To grow lantana flowers, start by filling a container with potting soil. Lantanas have a mounding habit, so make sure you choose a container that is deep enough to accommodate their growth. The Chapel Hill Yellow and Pinkberry varieties are winners in warmer climates. Container-grown lantanas require minimal watering, so you can try placing them in an area where you only need to water them sparingly.

Lantanas are tolerant of a wide range of soil types, but they prefer well-draining soils. If your soil tends to be heavy, try adding some sand or perlite to improve drainage. Lantanas are also great companions to other flowering plants, such as Morris Midget canna lilies. They can be planted directly in the ground or placed in containers with other flowers to create a colorful display.

To keep your lantana flowers healthy and blooming, it’s important to care for them properly. They are relatively disease-free, but it’s a good idea to keep an eye out for any signs of diseases. If you notice any powdery mildew on the leaves, remove the affected leaves immediately to prevent the spread of the disease. Lantanas are also attractive to insects, but they are generally not a major problem.

Lantanas are fast-growing perennials that thrive in full sun. They should be planted outdoors after the danger of frost has passed. Place them in a sunny location where they will receive at least 6 hours of direct sunlight every day. Lantana flowers can tolerate heat well and are perfect for hotter climates.

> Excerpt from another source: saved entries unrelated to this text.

Definition handleGetX (event : EventPtr) (inMSHR : bool) : M St bool :=
  e ← ev event;
  let addr := baseAddr_ e in
  line ← arr (lookup addr true);
  state ← line_state line;
  when inMSHR (mshr (removePendingRetry addr)) ;;
  state ← upgrade_if_last_level line state;
  status ←
    (match state with
     | State.I =>
         status ← processCacheMiss event line inMSHR;
         (if decide (status = MemEventStatus.OK) then
            line ← arr (lookup addr false);
            profile_miss event inMSHR Command.GetX 1 State.I NotifyAccessType.WRITE LatType.MISS ;;
            request_line event line Command.GetX State.IM
          else coh (recordMiss (eventID_ e))) ;;
         mret status
     | State.S =>
         status ← processCacheMiss event line inMSHR;
         when (bool_decide (status = MemEventStatus.OK))
           (profile_miss event inMSHR Command.GetX 1 State.S NotifyAccessType.WRITE LatType.UPGRADE ;;
            recordPrefetchResult line Stat.PrefetchUpgradeMiss ;;
            request_line event line Command.GetX State.SM) ;;
         mret status
     | State.E | State.M =>
         when (bool_decide (state = State.E)) (line_setState line State.M) ;;
         recordPrefetchResult line Stat.PrefetchHit ;;
         profile_hit event inMSHR Command.GetX 1 state NotifyAccessType.WRITE ;;
         success ← write_line event line (u64 (addr_ e - baseAddr_ e));
         ts ← line_get line L1CacheLine.getTimestamp;
         sendTime ← coh (sendResponseUp linkUp linkDown event None inMSHR ts success);
         line_setTimestamp line (u64 (sendTime - 1)) ;;
         coh (cleanUpAfterRequest event inMSHR) ;;
         mret MemEventStatus.OK
     | _ => stall event inMSHR
     end);
  mret (accepted status).

Definition handleWrite (event : EventPtr) (inMSHR : bool) : M St bool := handleGetX event inMSHR.

(** [std::copy(begin + offset, begin + offset + size, data.begin())] into an
    empty vector: writing any byte is undefined. *)
Definition copy_to_empty (bytes : list Z) : res (list Z) :=
  match bytes with [] => Ok [] | _ => Err (Undefined "copy past the end of an empty vector") end.

(** On a miss the new line is not looked up again after [processCacheMiss]
    allocates it: [line] is still null. *)
Definition handleGetSX (event : EventPtr) (inMSHR : bool) : M St bool :=
  e ← ev event;
  let addr := baseAddr_ e in
  line ← arr (lookup addr true);
  state ← line_state line;
  when inMSHR (mshr (removePendingRetry addr)) ;;
  state ← upgrade_if_last_level line state;
  status ←
    (match state with
     | State.I =>
         status ← processCacheMiss event line inMSHR;
         (if decide (status = MemEventStatus.OK) then
            profile_miss event inMSHR Command.GetSX 2 State.I NotifyAccessType.READ LatType.MISS ;;
            request_line event line Command.LAST_CMD State.IM
          else coh (recordMiss (eventID_ e))) ;;
         mret status
     | State.S =>
         status ← processCacheMiss event line inMSHR;
         when (bool_decide (status = MemEventStatus.OK))
           (profile_miss event inMSHR Command.GetSX 2 State.S NotifyAccessType.WRITE LatType.UPGRADE ;;
            recordPrefetchResult line Stat.PrefetchUpgradeMiss ;;
            request_line event line Command.LAST_CMD State.SM) ;;
         mret status
     | State.E | State.M =>
         when (bool_decide (state = State.E)) (line_setState line State.M) ;;
         recordPrefetchResult line Stat.PrefetchHit ;;
         profile_hit event inMSHR Command.GetSX 2 state NotifyAccessType.READ ;;
         line_set line L1CacheLine.incLock ;;
         bytes ← line_bytes line (u64 (addr_ e - baseAddr_ e)) (MemEvent.size_ e);
         data ← getsR (fun _ => copy_to_empty bytes);
         ts ← line_get line L1CacheLine.getTimestamp;
         sendTime ← coh (sendResponseUp linkUp linkDown event (Some data) inMSHR ts true);
         line_setTimestamp line (u64 (sendTime - 1)) ;;
         coh (cleanUpAfterRequest event inMSHR) ;;
         mret MemEventStatus.OK
     | _ => stall event inMSHR
     end);
  mret (accepted status).

(** ** Flushes *)

(** Answer a flush of a locked line: it fails. *)
Definition fail_flush (event : EventPtr) (line : Line) (inMSHR : bool) (cmd : Command.t)
    (state : State.t) : M St bool :=
  e ← ev event;
  u ← unprofiled (baseAddr_ e) inMSHR;
  when u (stat_request cmd state ;; coh (recordLatencyType (eventID_ e) LatType.MISS)) ;;
  ts ← line_get line L1CacheLine.getTimestamp;
  coh (sendResponseUp linkUp linkDown event None inMSHR ts false) ;;
  coh (cleanUpAfterRequest event inMSHR) ;;
  mret true.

When caring for lantana flowers, it’s important to provide them with the right amount of water. Water them once or twice a week, depending on the weather and soil conditions. Lantanas are drought-tolerant, so they don’t require constant watering. Be sure to water them deeply, so the roots receive enough moisture.

For fertilizers, you can use a water-soluble fertilizer every 2-3 weeks during the growing season to keep your lantanas healthy and blooming. Lantanas are low-maintenance plants and don’t require a lot of fertilizer. However, a balanced fertilizer with equal amounts of nitrogen, phosphorus, and potassium is recommended.

Lantanas are a great addition to any garden or outdoor space. Their luscious yellow and pink flowers bring vibrant color and attract pollinators like butterflies and bees. Keep in mind that lantanas are poisonous to pets, so make sure to keep them out of reach. With the right care and combination of colorful varieties, you can enjoy the beauty of lantana flowers all season long.

✿ Read More: Gardening Tips and Advice.

Dr Heidi Parkes

By Dr Heidi Parkes

Senior Information Extension Officer QLD Dept of Agriculture & Fisheries.